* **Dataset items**

Lemma calm_with_wait s : calm s -> calm (with_wait s).
Proof.
  intros [A1 A2 A3 A4]. split; [|unfold with_wait; change (getc h (set_waitlk _ ?t)) with (getc h t); rewrite getc_set_ccpu by done; by apply pushed_ok|done|done].
  unfold on_hart, with_wait. cbn. by rewrite length_alter.
Qed.

(** The check of [sched] passes with exactly [p->lock] held and interrupts off. *)
Lemma sched_enter_run s i c nm :
  on_hart s -> pc_proc (getc h s) = Some i -> ccpu s = pushed c -> cpu_ok c -> noff c = 0 ->
  p_lock (getp i s) = Spinlock 1 nm (Some (hart h)) -> p_state (getp i s) <> RUNNING ->
  sched_enter h s = (Ret (sie c), s).
Proof.
  intros Hh Hi Hc Hok Hn Hl Hs. unfold sched_enter. unfold bind at 1.
  rewrite (curproc_eq s i Hh) by (rewrite ?Hc; (by apply pushed_ok) || done).
  unfold pget, gets, bind. unfold id. rewrite Hl, Hc. unfold holding. cbn [locked lk_cpu]. rewrite bool_decide_eq_true_2 by done.
  unfold pushed. cbn [noff intena sie negb andb Z.eqb]. rewrite Hn. cbn. by rewrite decide_False.
Qed.
End table.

* **Task directions**
Reproduce exactly the lines from the one containing "sched_enter h s = (Ret (sie c), s)." through the last line of the records above, including both, and nothing else.

* **Written answer**
  sched_enter h s = (Ret (sie c), s).
Proof.
  intros Hh Hi Hc Hok Hn Hl Hs. unfold sched_enter. unfold bind at 1.
  rewrite (curproc_eq s i Hh) by (rewrite ?Hc; (by apply pushed_ok) || done).
  unfold pget, gets, bind. unfold id. rewrite Hl, Hc. unfold holding. cbn [locked lk_cpu]. rewrite bool_decide_eq_true_2 by done.
  unfold pushed. cbn [noff intena sie negb andb Z.eqb]. rewrite Hn. cbn. by rewrite decide_False.
Qed.
End table.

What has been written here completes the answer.